• **PROBLEM REQUIREMENTS**:
Give again, word for word, each line below starting at the one that contains "yields (related_new kind" and ending at the one that contains "destruct Fits as [Len Fits].".

Saved entries
<<<<

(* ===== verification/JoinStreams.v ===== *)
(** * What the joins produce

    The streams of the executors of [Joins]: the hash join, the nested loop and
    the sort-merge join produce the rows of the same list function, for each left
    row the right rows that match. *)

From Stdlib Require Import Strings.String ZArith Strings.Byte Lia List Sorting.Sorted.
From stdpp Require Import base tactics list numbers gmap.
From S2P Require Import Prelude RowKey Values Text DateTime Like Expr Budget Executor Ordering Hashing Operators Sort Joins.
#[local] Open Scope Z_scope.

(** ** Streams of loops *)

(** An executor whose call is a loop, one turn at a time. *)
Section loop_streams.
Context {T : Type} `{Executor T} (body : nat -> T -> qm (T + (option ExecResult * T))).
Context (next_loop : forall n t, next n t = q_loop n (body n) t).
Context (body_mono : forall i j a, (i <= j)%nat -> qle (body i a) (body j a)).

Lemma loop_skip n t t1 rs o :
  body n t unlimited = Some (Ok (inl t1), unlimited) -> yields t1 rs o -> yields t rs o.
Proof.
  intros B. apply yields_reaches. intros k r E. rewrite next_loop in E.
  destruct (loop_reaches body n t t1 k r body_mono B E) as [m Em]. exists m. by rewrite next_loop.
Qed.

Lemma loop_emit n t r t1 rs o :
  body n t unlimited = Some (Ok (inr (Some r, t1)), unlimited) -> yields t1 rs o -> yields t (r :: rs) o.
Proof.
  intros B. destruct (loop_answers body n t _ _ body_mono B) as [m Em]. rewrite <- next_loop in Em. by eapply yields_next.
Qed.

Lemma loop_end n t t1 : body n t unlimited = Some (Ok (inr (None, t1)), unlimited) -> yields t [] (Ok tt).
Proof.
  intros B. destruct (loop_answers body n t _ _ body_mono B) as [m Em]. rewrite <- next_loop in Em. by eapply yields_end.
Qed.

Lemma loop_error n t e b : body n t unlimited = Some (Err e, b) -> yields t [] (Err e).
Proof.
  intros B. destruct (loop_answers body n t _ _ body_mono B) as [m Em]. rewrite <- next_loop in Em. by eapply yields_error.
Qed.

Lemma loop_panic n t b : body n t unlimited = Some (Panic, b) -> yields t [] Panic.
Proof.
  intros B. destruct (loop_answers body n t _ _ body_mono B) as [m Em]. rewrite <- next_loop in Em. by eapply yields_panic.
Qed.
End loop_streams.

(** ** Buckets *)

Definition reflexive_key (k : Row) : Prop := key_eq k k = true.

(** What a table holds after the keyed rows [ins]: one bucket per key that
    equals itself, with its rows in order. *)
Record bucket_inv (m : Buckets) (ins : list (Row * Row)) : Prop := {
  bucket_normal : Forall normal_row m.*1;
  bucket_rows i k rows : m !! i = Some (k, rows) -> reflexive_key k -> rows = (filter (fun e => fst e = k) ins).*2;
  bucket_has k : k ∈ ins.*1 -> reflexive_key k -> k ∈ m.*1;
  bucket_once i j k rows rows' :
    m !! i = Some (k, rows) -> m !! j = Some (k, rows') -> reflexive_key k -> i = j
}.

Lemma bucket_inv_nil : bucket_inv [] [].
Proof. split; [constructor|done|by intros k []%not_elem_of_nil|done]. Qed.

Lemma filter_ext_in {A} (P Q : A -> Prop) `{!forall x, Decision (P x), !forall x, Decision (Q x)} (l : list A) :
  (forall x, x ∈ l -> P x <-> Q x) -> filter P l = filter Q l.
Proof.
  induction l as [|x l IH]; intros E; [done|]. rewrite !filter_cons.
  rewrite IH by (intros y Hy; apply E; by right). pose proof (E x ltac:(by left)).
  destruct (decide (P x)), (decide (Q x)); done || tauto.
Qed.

>>>>
<<<<

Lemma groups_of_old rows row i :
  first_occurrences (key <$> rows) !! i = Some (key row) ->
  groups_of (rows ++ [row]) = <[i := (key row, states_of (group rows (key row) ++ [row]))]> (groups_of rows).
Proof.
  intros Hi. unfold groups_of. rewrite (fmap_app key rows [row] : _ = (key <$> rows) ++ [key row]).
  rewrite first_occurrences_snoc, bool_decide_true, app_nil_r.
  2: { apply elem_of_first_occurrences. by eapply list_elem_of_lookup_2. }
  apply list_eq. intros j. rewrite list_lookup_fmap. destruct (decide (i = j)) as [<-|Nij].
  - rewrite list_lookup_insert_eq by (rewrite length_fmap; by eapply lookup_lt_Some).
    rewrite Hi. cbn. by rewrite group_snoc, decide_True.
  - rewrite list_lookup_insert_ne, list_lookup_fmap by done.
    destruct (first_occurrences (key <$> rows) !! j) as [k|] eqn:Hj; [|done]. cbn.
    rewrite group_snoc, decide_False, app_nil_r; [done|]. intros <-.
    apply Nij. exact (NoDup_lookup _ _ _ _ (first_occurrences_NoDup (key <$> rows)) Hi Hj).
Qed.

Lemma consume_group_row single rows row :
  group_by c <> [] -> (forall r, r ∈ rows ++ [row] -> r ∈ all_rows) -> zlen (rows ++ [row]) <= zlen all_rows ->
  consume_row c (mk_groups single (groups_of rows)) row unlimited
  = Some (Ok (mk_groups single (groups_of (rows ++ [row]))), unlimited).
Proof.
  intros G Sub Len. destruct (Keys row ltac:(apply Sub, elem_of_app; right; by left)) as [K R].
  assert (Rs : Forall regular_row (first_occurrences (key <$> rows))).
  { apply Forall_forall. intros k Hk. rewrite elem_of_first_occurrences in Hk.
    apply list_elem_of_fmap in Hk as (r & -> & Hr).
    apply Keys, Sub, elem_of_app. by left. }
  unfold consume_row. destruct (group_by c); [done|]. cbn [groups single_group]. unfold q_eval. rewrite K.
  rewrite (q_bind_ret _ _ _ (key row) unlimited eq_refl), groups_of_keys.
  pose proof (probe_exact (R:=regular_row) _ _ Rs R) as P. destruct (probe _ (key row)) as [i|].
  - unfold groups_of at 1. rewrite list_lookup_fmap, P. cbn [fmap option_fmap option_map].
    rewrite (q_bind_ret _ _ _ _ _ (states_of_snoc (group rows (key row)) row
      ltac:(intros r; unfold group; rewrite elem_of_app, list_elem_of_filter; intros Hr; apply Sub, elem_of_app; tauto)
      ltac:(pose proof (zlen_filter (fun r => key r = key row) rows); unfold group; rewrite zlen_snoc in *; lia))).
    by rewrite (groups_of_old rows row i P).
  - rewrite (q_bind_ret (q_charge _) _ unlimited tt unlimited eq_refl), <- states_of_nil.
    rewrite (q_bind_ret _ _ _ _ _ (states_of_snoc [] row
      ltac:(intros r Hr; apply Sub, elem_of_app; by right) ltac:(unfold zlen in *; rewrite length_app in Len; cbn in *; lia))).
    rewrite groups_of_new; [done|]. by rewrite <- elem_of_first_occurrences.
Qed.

>>>>
<<<<

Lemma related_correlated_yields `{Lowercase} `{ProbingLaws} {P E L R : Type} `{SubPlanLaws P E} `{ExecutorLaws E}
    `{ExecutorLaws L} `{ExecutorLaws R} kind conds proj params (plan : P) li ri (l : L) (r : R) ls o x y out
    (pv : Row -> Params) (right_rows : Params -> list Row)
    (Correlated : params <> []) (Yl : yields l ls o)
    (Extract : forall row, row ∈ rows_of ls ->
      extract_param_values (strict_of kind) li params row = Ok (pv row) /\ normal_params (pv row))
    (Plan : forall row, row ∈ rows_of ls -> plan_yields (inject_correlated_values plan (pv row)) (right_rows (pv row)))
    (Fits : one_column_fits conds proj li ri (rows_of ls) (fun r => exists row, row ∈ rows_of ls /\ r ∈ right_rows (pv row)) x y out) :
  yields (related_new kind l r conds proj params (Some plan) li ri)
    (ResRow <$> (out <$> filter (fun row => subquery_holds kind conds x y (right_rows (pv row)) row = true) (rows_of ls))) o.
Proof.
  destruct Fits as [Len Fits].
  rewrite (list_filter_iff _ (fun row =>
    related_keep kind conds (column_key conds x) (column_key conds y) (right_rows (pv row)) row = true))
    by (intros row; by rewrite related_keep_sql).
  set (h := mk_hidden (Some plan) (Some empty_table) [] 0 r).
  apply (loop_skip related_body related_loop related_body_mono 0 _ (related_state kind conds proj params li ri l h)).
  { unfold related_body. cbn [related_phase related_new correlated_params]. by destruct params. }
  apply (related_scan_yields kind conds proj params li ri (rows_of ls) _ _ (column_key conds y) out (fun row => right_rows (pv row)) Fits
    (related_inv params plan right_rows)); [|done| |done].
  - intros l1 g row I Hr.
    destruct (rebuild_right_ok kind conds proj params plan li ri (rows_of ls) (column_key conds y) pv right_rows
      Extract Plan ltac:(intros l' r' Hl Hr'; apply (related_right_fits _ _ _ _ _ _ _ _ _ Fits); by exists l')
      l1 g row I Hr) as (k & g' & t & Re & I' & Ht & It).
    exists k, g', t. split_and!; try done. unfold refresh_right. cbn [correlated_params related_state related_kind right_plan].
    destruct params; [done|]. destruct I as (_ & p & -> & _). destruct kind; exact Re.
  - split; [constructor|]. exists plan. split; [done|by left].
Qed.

>>>>

• **FINAL ANSWER**:
  yields (related_new kind l r conds proj params (Some plan) li ri)
    (ResRow <$> (out <$> filter (fun row => subquery_holds kind conds x y (right_rows (pv row)) row = true) (rows_of ls))) o.
Proof.
  destruct Fits as [Len Fits].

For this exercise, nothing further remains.